Within the records that follow, find every line containing the string "parts". Copy those lines.
+===+
(* ===== verification/Prelude.v ===== *)
(** * onyx_xiaomi_private_source: verification development

    The repository holds nine out-of-tree kernel modules, one directory each,
    and the file xiaomi_hooks.c.  Most of them were reconstructed from binary
    modules.  They share no data: they interact through exported functions
    (miloadtrace registers callbacks with xiaomi_hooks.c, metis and
    mi_schedule) and through the kernel, which calls them back, sets their
    parameters and runs them concurrently.

    ** The parts and their files

    - src/miev/miev.c, an event log device.  MievEvent: the event builder
      ([cdev_tevent_alloc], [cdev_tevent_add_int], [cdev_tevent_add_str],
      [cdev_tevent_destroy], [get_integer_size]); an event is a record whose
      message is the 2048-byte buffer of the source.  MievDev: the FIFO behind
      the device ([write_buf_inner], [cdev_tevent_write], [miev_write],
      [miev_read] in two steps, before and after the lock, [miev_poll]), the
      transition system [dev_step] of concurrent readers and writers, and
      [miev_init_module] with [miev_cleanup_module].
    - src/mi_thermal/mi_thermal_interface.c, thermal control.  ThermalTemp:
      reading the sensors ([mi_thermal_parse_temp],
      [mi_thermal_get_device_temp]) and the floor they select.  ThermalFreq:
      the frequency caps, that is the devices, their tables ([find_next_max]),
      [cpu_limits_set_level], [cpu_limits_store], and the construction and
      destruction of the device list.  ThermalAttr: the sysfs attributes, one
      constructor of [attr] per kind, dispatched by [attr_show] and
      [attr_store].  ThermalNotify: the panel notifier and its delayed work as
      a transition system [screen_step], and the USB notifier.  ThermalModule:
      the sysfs nodes, init, what happens to the loaded module (runs of the
      USB work item, calls of [cpu_limits_set_level]) and exit.
      ThermalSystem: theorems about these parts together.  ThermalRace: a call
      of [cpu_limits_set_level] during which sysfs writes the parameters,
      every use of one being a read of its own.  ThermalExit: the exit
      function as one thread among notifications, callbacks and workers.
    - src/xiaomi_hooks.c, src/metis/metis.c, src/mi_schedule/mi_schedule.c and
      src/mist/mist.c, tables of callbacks with register and unregister
      functions and several hundred functions that the reconstruction left
      empty.  XiaomiHooks, Metis, MiSchedule and Mist have one constructor per
      slot and one definition per function that touches state.  XiaomiApi,
      MetisApi, MiScheduleApi and MistApi have the remaining functions and the
      tables of everything the modules export, by name, with an action for
      each.  Linkage puts the four tables into one kernel.
    - src/miloadtrace/miloadtrace.c, the client of these tables.  MiLoad: its
      variables and files, the governor, the registration of nine callbacks
      with its goto chain, init and exit.  MiFiles: everything that can happen
      to the loaded module (writes to its files and to the parameters its
      functions use, callbacks, irq works, limits) as one step function, with
      the lines it logs.  MiGov: the governor callbacks as the
      cpufreq core calls them for several policies, with the addresses they
      allocate and store per CPU.
    - src/perf_helper/perf_helper.c.  PerfHelper: log buffers, attributes, and
      the three parts of the module with their init and exit functions.
      PerfFiles: its proc files and attributes as tables, and sequences of
      operations on them.  PerfRace: the handlers as threads over a buffer
      accessed byte by byte, and over the counter some of them increment
      without the lock.
    - src/hwid/hwid.c.  Hwid: the getters, the product table, the node.
    - src/migt/migt.c.  Migt: the flags of the compatibility layer, the
      parameter migt_thresh, and the exported functions and the writes to the
      parameter as one step function.
    - The module parameters of all modules.  Params: a parameter with its
      declared C type, the type of its file and its mode, loading with
      arguments and writing through sysfs.  ParamTables: a table per module
      that has parameters, and what the code reads of them.

    Prelude holds fixed-width integers, error numbers, arithmetic macros and
    reachability; KText the C strings and buffers; KMonad the monad of the
    lifecycle functions.

    ** How code is represented

    An integer of the source is a [Z] in the range of its type, and an
    operation that can leave the range is followed by its wrap ([u32], [s32],
    [u64], [s64]).  A buffer is a list of characters of fixed length; [strlen],
    [scnprintf], [memcpy] and [strim] are definitions on it, so that a missing
    terminator or a write beyond the end is visible.  Where the source indexes
    an array the definition returns an [option], and [None] is an access
    outside it.  Results are the C return values, negative error numbers
    included.

    Functions that acquire resources of the kernel are written in the monad
    [km St R]: they thread the state and record every acquisition and release
    in a trace.  Results of kernel calls are arguments, collected in a record
    per module ([miev_env], [cpu_env], [thermal_env], [miload_env],
    [perf_env]), so that a theorem covers every combination of failures.  Each
    goto label is a definition of its own.  The trace is replayed by [replay]
    or, where the order of release is the strict reverse, by [replay_lifo]:
    both fail on a double release, and what they return is what is still held.

    Code that runs concurrently is a relation whose steps are the accesses or
    critical sections of the source, and its properties are invariants of the
    reachable states.  Functions that run under a mutex from their first to
    their last access of shared data are one step.

    ** Interfaces

    Code outside the repository is a class, its documented behaviour are the
    laws of the class, and an executable instance shows that the laws can be
    met and lets the examples evaluate: [KText] (parsers and character
    classes, instance in KTextRef), [KFifo] (linux/kfifo.h, in Fifo),
    [FreqQos] (linux/pm_qos.h, in ThermalFreq), [KParam] (the set and get
    operations of kernel/params.c, in Params, instance in ParamsRef).  Between
    modules of the repository, [Registrar] with [RegistrarLaws] (HookIface) is
    what a hook table promises to a client: a store to a live slot takes
    effect, a store to a slot that is not live leaves or clears it, other
    slots keep their value, an error changes nothing.  XiaomiHooks, Metis,
    MiSchedule and Mist prove the laws; MiLoad is proved against the
    interface, and then instantiated with the three tables it uses.  What a
    table of exported functions promises is a record [api_spec] (ApiIface),
    which says which names store to which slot; [table_ok] checks a table
    entry by entry, and [run_calls_spec] and [run_calls_project] lift it to
    every history of calls, of one module or of several in any interleaving.

    ** What is shown

    - Frequency caps.  [set_level_refines]: [cpu_limits_set_level] implements
      an abstract specification on every branch, for a CPU of the masks and a
      step that does not wrap.  [set_level_safe]: for every CPU number, every
      request and every value of the parameters no access leaves a table, a
      mask is left exactly when a CPU number beyond it reaches a device, and
      the state stays well formed.  [cap_is_maximal]: which cap results, on
      every branch, the step limit included.  [cap_below_floor]: it can be
      below the documented minimum.  [freq_table_built]: the selection loop
      sorts.
      [repeated_calls_converge]: the target is reached in the number of calls
      the step limit allows.  [cpufreq_init_destroy]: nothing is leaked or
      released twice.  [store_sets_level], [store_reads_outside_mask],
      [failed_update_not_retried] (with and without a step limit),
      [step_overflow_lifts_cap]: the attribute, and the corner cases.
      [one_cap_per_cluster]: every CPU has a request of its own, and the one a
      call moves is the one that binds the policy.
      [critical_sensor_caps]: from a sensor attribute to the cap.
    - Temperatures and attributes.  [parse_temp_spec],
      [cold_battery_is_critical]; [attr_store_ok], [attr_roundtrip],
      [sensor_store_read], [leading_space_hides_sensor].
    - Notifications.  [screen_state_converges],
      [screen_publication_terminates].
    - Events.  [add_param_refines], [add_params_exact],
      [add_param_truncates], [alloc_destroy_balanced],
      [get_integer_size_correct], [tevent_write_spec], [event_pipeline],
      [stream_integrity], [blocking_read_returns_zero].
    - Hooks.  [xiaomi_hooks_spec], [miload_hooks_all_or_none],
      [registration_by_parameters].  [safe_boot_keeps_callback]: what
      unregistering leaves in the slots, for any tables and any change of the
      parameters since registration.
      [metis_calls_spec], [sched_calls_spec], [mist_calls_spec],
      [migt_calls_spec]: any sequence of calls to a module.
      [kernel_calls_split]: a history of calls to all of them splits into the
      histories of the modules.  [miload_imports_resolve]: the names that
      miloadtrace imports resolve to the operations it is proved against.
    - Parameters.  [params_typed]: under any arguments and writes a variable
      keeps a value of its declared type and the components read values in
      range; what is not named keeps its initial value, which is the one the
      components start from; hwid is constant, and every numeric parameter of
      the other modules can take every value of its type.  [param_roundtrip].
    - Lifecycles.  [miev_init_cleanup], [thermal_load_unload] (with any runs
      of the USB work item and calls in between), [thermal_init_failure],
      [miload_init_exit], [perf_helper_life], [hwid_kobject_leaks],
      [governor_memory].
    - Concurrency.  [unlocked_buffer_safe]: handlers on one buffer without a
      lock, any number of them, stay inside it and end.  [handlers_alone]: the
      threads compute the functions of PerfHelper when they run alone.
      [reclaim_count_races]: the counter is exact with the lock and loses
      updates without.  [racing_params_safe].  [thermal_exit_faults]: which uses
      after unloading the order of the exit function allows.
      [quiet_unload_terminates]: without notifications unloading is safe and
      ends.
    - Files.  [miload_history_spec]: variables, results and texts of
      miloadtrace after loading with any parameters and any history, writes to
      the array parameters included.  [log_writes_ok], [perf_files_spec]: the
      same for perf_helper.  [hwid_fields_spec].

    Several theorems state what the code does where this is not what it means to
    do: truncated events reported as success, torn records after ENOSPC, a
    blocking read that returns 0, bytes lost by a read that faults, caps below
    the documented minimum, levels lost after a failed update or an overflow,
    CPU numbers outside the mask, notifiers and kobjects left behind, a
    dangling callback, work queued on a destroyed workqueue, lost increments,
    pointers to freed governor data.

    ** Bounds and fuel

    [get_integer_size] divides a 64-bit number at most 19 times; its loop has
    fuel 20, and [get_integer_size_correct] compares it with the printed
    length.  [digits] prints a number below 2^64, which has at most 20 decimal
    and 16 hexadecimal digits.  All other recursion is structural: over the
    list of devices, the table of a device (the level loop runs through the
    remaining table), the possible CPUs, the list of callbacks, a
    history of calls.  Termination of the transition systems is accessibility
    of their states under a measure: the bytes and loops a handler has left, and
    the calls, callbacks and work items left of an unloading.

    ** Not modelled

    The log messages of pr_err, pr_warn and pr_info, and migt_trace; the
    memory orders of WRITE_ONCE and smp_wmb; the file operations that only
    forward to seq_file; the C types of callbacks, which are names here; types
    the sources declare and never use (among them [mi_task_struct],
    [ls_group], [mi_group_frame], [migt_frame_record]); the MCA hooks of
    mi_thermal, which are declared and never called; the kernel's loader, of
    which Linkage only has the resolution of names; Kconfig and make files.

    ** Plan

    Components to add or refine: the device of miev while its module is
    unloaded; the files of miloadtrace under concurrent parameter writes; the
    loading order of the modules, with the reference counts that keep a table
    loaded while a client imports from it. *)

From Stdlib Require Export ZArith Lia ZifyBool Ascii.
From Stdlib Require String.
From stdpp Require Export base list list_numbers strings gmap finite.

Declare Scope kernel_scope.
Delimit Scope kernel_scope with kernel.
(* ===== verification/KText.v ===== *)
(** * KText: C strings, character buffers and number formatting

    What the modules use of the kernel's C library: a buffer is a [list] of
    [ascii] of fixed length, a C string is the part of it before the first
    NUL.  [strlen], [memcpy], [strim], [scnprintf] and the [%u]/[%ld]/[%x]
    conversions are definitions; the parsers (kstrtox, simple_strtol, sscanf)
    and the character classes are the operations of the class [KText], with
    the laws the modules rely on.  [KTextRef] is an executable instance. *)

From S2P Require Import Prelude.

Abbreviation bytes := (list ascii).

Definition NUL : ascii := "000"%char.
Definition NL : ascii := "010"%char.
Definition SPC : ascii := " "%char.
Definition DQ : ascii := "034"%char.

(** Literal strings of the source. *)
Definition bs (s : string) : bytes := String.list_ascii_of_string s.

(** ** C strings *)

(** The characters before the terminator. *)
Fixpoint cstr (b : bytes) : bytes :=
  match b with
  | [] => []
  | c :: b' => if decide (c = NUL) then [] else c :: cstr b'
  end.

Definition strlen (b : bytes) : nat := length (cstr b).

(** A buffer that holds a terminator somewhere. *)
Definition terminated (b : bytes) : Prop := NUL ∈ b.

(** [memcpy(b + off, src, length src)]. *)
Definition memcpy (b : bytes) (off : nat) (src : bytes) : bytes :=
  list_inserts off src b.

(** ** Formatting *)

Definition digit_char (d : Z) : ascii :=
  ascii_of_nat (if d <? 10 then Z.to_nat (48 + d) else Z.to_nat (87 + d)).

Definition is_dec (c : ascii) : bool :=
  (48 <=? nat_of_ascii c)%nat && (nat_of_ascii c <=? 57)%nat.

(** The digits of [n] in base [b]; [f] bounds their number. *)
Fixpoint digits (b : Z) (f : nat) (n : Z) : bytes :=
  match f with
  | O => []
  | S f' =>
      if n <? b then [digit_char n]
      else digits b f' (n / b) ++ [digit_char (n mod b)]
  end.

(** [%u]/[%lu] (20 digits hold any 64-bit number), [%d]/[%ld], [%x]. *)
Definition fmt_u (n : Z) : bytes := digits 10 20 n.
Definition fmt_d (z : Z) : bytes :=
  if z <? 0 then "-"%char :: fmt_u (- z) else fmt_u z.
Definition fmt_x (n : Z) : bytes := digits 16 16 n.

#[global] Arguments fmt_u : simpl never.
#[global] Arguments fmt_d : simpl never.
#[global] Arguments fmt_x : simpl never.

(** [scnprintf(buf + off, size, ...)] of an already formatted [text]: writes
    at most [size - 1] characters and a terminator, and returns the number of
    characters written. *)
Definition scnprintf (buf : bytes) (off size : nat) (text : bytes) : nat * bytes :=
  match size with
  | O => (0%nat, buf)
  | S room =>
      let t := take room text in
      (length t, memcpy buf off (t ++ [NUL]))
  end.

#[global] Arguments scnprintf : simpl never.

(** ** The parsers and character classes of the kernel *)

(** [kstrtoint s] is [kstrtoint(s, 0, &v)]: [inr v] when it returns 0 and
    [inl err] when it returns [err]; [kstrtouint] and [kstrtobool] likewise.
    [simple_strtol s] is [simple_strtol(s, NULL, 10)]; [sscanf_uu p s] is
    [Some (a, b)] when [sscanf(s, p "%u %u", &a, &b)] makes both conversions. *)
Class KText := {
  isspace : ascii -> bool;
  kstrtoint : bytes -> Z + Z;
  kstrtouint : bytes -> Z + Z;
  kstrtobool : bytes -> Z + bool;
  simple_strtol : bytes -> Z;
  sscanf_uu : bytes -> bytes -> option (Z * Z);

  isspace_NUL : isspace NUL = false;
  isspace_NL : isspace NL = true;
  isspace_dec c : is_dec c = true -> isspace c = false;
  isspace_minus : isspace "-"%char = false;
  kstrtoint_range s v : kstrtoint s = inr v -> in_s32 v;
  kstrtoint_err s e : kstrtoint s = inl e -> e < 0;
  kstrtoint_fmt v : in_s32 v -> kstrtoint (fmt_d v) = inr v;
  kstrtoint_space c s : isspace c = true -> exists e, kstrtoint (c :: s) = inl e;
  kstrtoint_fmt_nl v : in_s32 v -> kstrtoint (fmt_d v ++ [NL]) = inr v;
  kstrtouint_range s v : kstrtouint s = inr v -> in_u32 v;
  kstrtouint_err s e : kstrtouint s = inl e -> e < 0;
  kstrtouint_fmt v : in_u32 v -> kstrtouint (fmt_u v) = inr v;
  kstrtouint_fmt_nl v : in_u32 v -> kstrtouint (fmt_u v ++ [NL]) = inr v;
  kstrtobool_err s e : kstrtobool s = inl e -> e < 0;
  simple_strtol_range s : in_s64 (simple_strtol s);
  simple_strtol_fmt v : in_s32 v -> simple_strtol (fmt_d v) = v;
  simple_strtol_fmt_nl v : in_s32 v -> simple_strtol (fmt_d v ++ [NL]) = v;
  sscanf_uu_range p s a b : sscanf_uu p s = Some (a, b) -> in_u32 a /\ in_u32 b;
  sscanf_uu_fmt p a b : in_u32 a -> in_u32 b ->
    sscanf_uu p (p ++ fmt_u a ++ SPC :: fmt_u b) = Some (a, b)
}.

(** [strim(b)]: drops the trailing white space of the string by writing a
    terminator over its first character.  (The result of [strim], a pointer
    past the leading white space, is ignored by every caller of the source.) *)
Section strim.
Context `{KText}.

Fixpoint rstrip (s : bytes) : bytes :=
  match s with
  | [] => []
  | c :: s' =>
      match rstrip s' with
      | [] => if isspace c then [] else [c]
      | t => c :: t
      end
  end.

Definition strim (b : bytes) : bytes := <[length (rstrip (cstr b)) := NUL]> b.
End strim.

(** ** Lemmas on C strings *)

Lemma cstr_no_nul b : NUL ∉ cstr b.
Proof.
  induction b as [|c b IH]; simpl; [set_solver|].
  case_decide; set_solver.
Qed.

Lemma cstr_app_nul a r : NUL ∉ a -> cstr (a ++ NUL :: r) = a.
Proof.
  induction a as [|c a IH]; intros Hn; simpl; [done|].
  rewrite decide_False by set_solver. rewrite IH; [done|set_solver].
Qed.

Lemma cstr_id a : NUL ∉ a -> cstr a = a.
Proof.
  induction a as [|c a IH]; intros Hn; simpl; [done|].
  rewrite decide_False by set_solver. rewrite IH; [done|set_solver].
Qed.

Lemma cstr_split b : terminated b -> exists r, b = cstr b ++ NUL :: r.
Proof.
  unfold terminated. induction b as [|c b IH]; [set_solver|].
  intros Hin. simpl. case_decide as Hc.
  - subst. by exists b.
  - destruct IH as [r Hr]; [set_solver|]. exists r. simpl. by f_equal.
Qed.

Lemma strlen_lt b : terminated b -> (strlen b < length b)%nat.
Proof.
  intros Ht. destruct (cstr_split b Ht) as [r Hr]. unfold strlen.
  rewrite Hr at 2. rewrite length_app. simpl. lia.
Qed.

Lemma terminated_strlen b : (strlen b < length b)%nat -> terminated b.
Proof.
  intros Hl. destruct (decide (NUL ∈ b)) as [|Hn]; [done|].
  unfold strlen in Hl. rewrite cstr_id in Hl by done. lia.
Qed.

Lemma length_cstr b : (length (cstr b) <= length b)%nat.
Proof. induction b; simpl; [done|]. case_decide; simpl; lia. Qed.

Lemma terminated_lookup b i : b !! i = Some NUL -> terminated b.
Proof. intros. unfold terminated. eapply list_elem_of_lookup_2; eauto. Qed.

Lemma cstr_memcpy b off t :
  (off + length t < length b)%nat -> NUL ∉ t ->
  off = strlen b -> terminated b ->
  cstr (memcpy b off (t ++ [NUL])) = cstr b ++ t.
Proof.
  intros Hlen Hn -> Ht. destruct (cstr_split b Ht) as [r Hr].
  unfold memcpy, strlen. rewrite Hr at 2.
  assert (length t <= length r)%nat.
  { unfold strlen in Hlen. rewrite Hr in Hlen at 2.
    rewrite length_app in Hlen. simpl in Hlen. lia. }
  replace (NUL :: r) with ((NUL :: take (length t) r) ++ drop (length t) r)
    by (simpl; by rewrite take_drop).
  rewrite list_inserts_app_here.
  2:{ rewrite length_app. simpl. rewrite length_take. lia. }
  rewrite <- app_assoc, app_assoc. simpl. apply cstr_app_nul.
  pose proof (cstr_no_nul b). set_solver.
Qed.

(** The effect of an append with [scnprintf] on the string of the buffer. *)
Lemma scnprintf_append b off size text :
  terminated b -> off = strlen b -> (off + size = length b)%nat ->
  (0 < size)%nat -> NUL ∉ text ->
  let '(n, b') := scnprintf b off size text in
  n = Nat.min (length text) (size - 1) /\
  cstr b' = cstr b ++ take (size - 1) text /\
  length b' = length b /\
  b' !! (off + n)%nat = Some NUL.
Proof.
  intros Ht -> Hsz Hpos Hn. unfold scnprintf. destruct size as [|room]; [lia|].
  simpl. rewrite Nat.sub_0_r, length_take.
  split; [lia|]. unfold memcpy. rewrite length_inserts.
  repeat split.
  - apply cstr_memcpy; auto.
    + rewrite length_take. lia.
    + intros Hin. apply Hn. eapply elem_of_submseteq; [done|].
      apply sublist_submseteq, sublist_take.
  - rewrite list_lookup_inserts.
    + rewrite lookup_app_r; rewrite length_take; [|lia].
      replace (_ - _ - _)%nat with 0%nat by lia. done.
    + rewrite length_app, length_take. simpl. lia.
    + lia.
Qed.

(** ** Lemmas on formatting *)

Lemma digit_char_no_nul d : 0 <= d < 16 -> digit_char d <> NUL.
Proof.
  intros Hd H. apply (f_equal nat_of_ascii) in H. revert H. unfold digit_char.
  rewrite nat_ascii_embedding by (case_match; lia).
  change (nat_of_ascii NUL) with 0%nat. case_match; lia.
Qed.

Lemma digits_no_nul b f n : 0 < b <= 16 -> 0 <= n -> NUL ∉ digits b f n.
Proof.
  intros Hb. revert n. induction f as [|f IH]; intros n Hn; simpl; [set_solver|].
  destruct (n <? b) eqn:E.
  - rewrite list_elem_of_singleton. intros Heq. symmetry in Heq.
    revert Heq. apply digit_char_no_nul. lia.
  - rewrite not_elem_of_app, list_elem_of_singleton. split.
    + apply IH. apply Z.div_pos; lia.
    + intros Heq. symmetry in Heq. revert Heq. apply digit_char_no_nul.
      pose proof (Z.mod_pos_bound n b). lia.
Qed.

Lemma fmt_u_no_nul n : 0 <= n -> NUL ∉ fmt_u n.
Proof. apply digits_no_nul. lia. Qed.

Lemma fmt_d_no_nul z : NUL ∉ fmt_d z.
Proof.
  unfold fmt_d. destruct (z <? 0) eqn:E; [|apply fmt_u_no_nul; lia].
  rewrite not_elem_of_cons. split; [discriminate|]. apply fmt_u_no_nul. lia.
Qed.

Lemma length_digits b f n : (length (digits b f n) <= f)%nat.
Proof.
  revert n. induction f as [|f IH]; intros n; cbn [digits]; [done|].
  case_match; simpl; [lia|]. rewrite length_app. simpl. specialize (IH (n / b)). lia.
Qed.

Lemma length_fmt_u n : (length (fmt_u n) <= 20)%nat.
Proof. apply length_digits. Qed.

Lemma length_fmt_d z : (length (fmt_d z) <= 21)%nat.
Proof.
  unfold fmt_d. pose proof (length_fmt_u z). pose proof (length_fmt_u (- z)).
  case_match; cbn [length]; lia.
Qed.

Lemma digits_nonempty b f n : (0 < f)%nat -> digits b f n <> [].
Proof.
  destruct f as [|f]; [lia|]. intros _. cbn [digits]. case_match; [done|].
  by destruct (digits b f (n / b)).
Qed.

Lemma fmt_d_nonempty z : fmt_d z <> [].
Proof.
  unfold fmt_d. case_match; [done|]. apply digits_nonempty. lia.
Qed.

(** Every digit but the last divides the number by ten. *)
Lemma length_digits_bound f k n :
  0 <= n < 10 ^ Z.of_nat k -> (0 < k)%nat -> (length (digits 10 f n) <= k)%nat.
Proof.
  revert k n. induction f as [|f IH]; intros k n Hn Hk; cbn [digits]; [simpl; lia|].
  case_match; [simpl; lia|]. rewrite length_app. simpl.
  destruct k as [|[|k]]; [lia|simpl in Hn; lia|].
  specialize (IH (S k) (n / 10)). rewrite Nat2Z.inj_succ, Z.pow_succ_r in Hn by lia.
  assert (0 <= n / 10 < 10 ^ Z.of_nat (S k)).
  { split; [apply Z.div_pos; lia | apply Z.div_lt_upper_bound; lia]. }
  lia.
Qed.

Lemma length_fmt_s32 v : in_s32 v -> (length (fmt_d v) <= 11)%nat.
Proof.
  intros Hv. unfold fmt_d, fmt_u.
  case_match; cbn [length];
    [pose proof (length_digits_bound 20 10 (- v))|pose proof (length_digits_bound 20 10 v)];
    simpl Z.of_nat in *; klia.
Qed.

(** ** Lemmas on [strim] *)

Lemma cstr_insert_nul b k :
  terminated b -> (k <= strlen b)%nat -> cstr (<[k := NUL]> b) = take k (cstr b).
Proof.
  unfold strlen. revert k. induction b as [|c b IH]; intros k Ht Hk; [by apply elem_of_nil in Ht|].
  destruct k as [|k]; [done|]. simpl in *. case_decide as Hc; simpl in *; [lia|].
  f_equal. apply IH; [|lia]. unfold terminated in *. set_solver.
Qed.

Section strim_lemmas.
Context `{KText}.

Lemma rstrip_prefix s : exists r, s = rstrip s ++ r /\ Forall (fun c => isspace c = true) r.
Proof.
  induction s as [|c s (r & Hr & Hf)]; simpl; [by exists []|].
  destruct (rstrip s) as [|x t] eqn:E.
  - destruct (isspace c) eqn:Ec.
    + exists (c :: s). split; [done|]. constructor; [done|]. by rewrite Hr.
    + exists s. split; [done|]. by rewrite Hr.
  - exists r. split; [|done]. rewrite Hr at 1. by rewrite <- E in *.
Qed.

Lemma cstr_strim b : terminated b -> cstr (strim b) = rstrip (cstr b).
Proof.
  intros Ht. unfold strim. destruct (rstrip_prefix (cstr b)) as (r & Hr & _).
  rewrite cstr_insert_nul; [|done|].
  - rewrite Hr at 2. by rewrite take_app_length.
  - unfold strlen. rewrite Hr at 2. rewrite length_app. lia.
Qed.

Lemma length_strim b : length (strim b) = length b.
Proof. apply length_insert. Qed.

Lemma terminated_strim b : terminated b -> terminated (strim b).
Proof.
  intros Ht. apply terminated_strlen. unfold strlen. rewrite length_strim, cstr_strim by done.
  destruct (rstrip_prefix (cstr b)) as (r & Hr & _).
  pose proof (strlen_lt b Ht) as Hl. unfold strlen in Hl. rewrite Hr, length_app in Hl. lia.
Qed.

Lemma rstrip_id s : Forall (fun c => isspace c = false) s -> rstrip s = s.
Proof.
  induction 1 as [|c s Hc Hs IH]; simpl; [done|]. rewrite IH. destruct s; [by rewrite Hc|done].
Qed.

Lemma rstrip_app_spaces s r :
  Forall (fun c => isspace c = true) r -> rstrip (s ++ r) = rstrip s.
Proof.
  intros Hr. induction s as [|c s IH]; simpl; [|by rewrite IH].
  induction Hr as [|c r Hc Hr IH]; simpl; [done|]. by rewrite IH, Hc.
Qed.

Lemma is_dec_digit d : 0 <= d < 10 -> is_dec (digit_char d) = true.
Proof.
  intros Hd. unfold is_dec, digit_char. replace (d <? 10) with true by lia.
  rewrite nat_ascii_embedding by lia. lia.
Qed.

Lemma digits_is_dec f n : 0 <= n -> Forall (fun c => is_dec c = true) (digits 10 f n).
Proof.
  revert n. induction f as [|f IH]; intros n Hn; cbn [digits]; [done|].
  destruct (n <? 10) eqn:E.
  - repeat constructor. apply is_dec_digit. lia.
  - apply Forall_app. split; [apply IH, Z.div_pos; lia|]. repeat constructor.
    apply is_dec_digit. by apply Z.mod_pos_bound.
Qed.

Lemma fmt_d_no_space v : Forall (fun c => isspace c = false) (fmt_d v).
Proof.
  assert (forall n, 0 <= n -> Forall (fun c => isspace c = false) (fmt_u n)) as Hu.
  { intros n Hn. eapply Forall_impl; [by apply digits_is_dec|]. apply isspace_dec. }
  unfold fmt_d. destruct (v <? 0) eqn:E; [constructor; [apply isspace_minus|]|]; apply Hu; lia.
Qed.
End strim_lemmas.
+===+
- _EXERCISE RESPONSE_
    ** The parts and their files
      ThermalSystem: theorems about these parts together.  ThermalRace: a call
      the three parts of the module with their init and exit functions.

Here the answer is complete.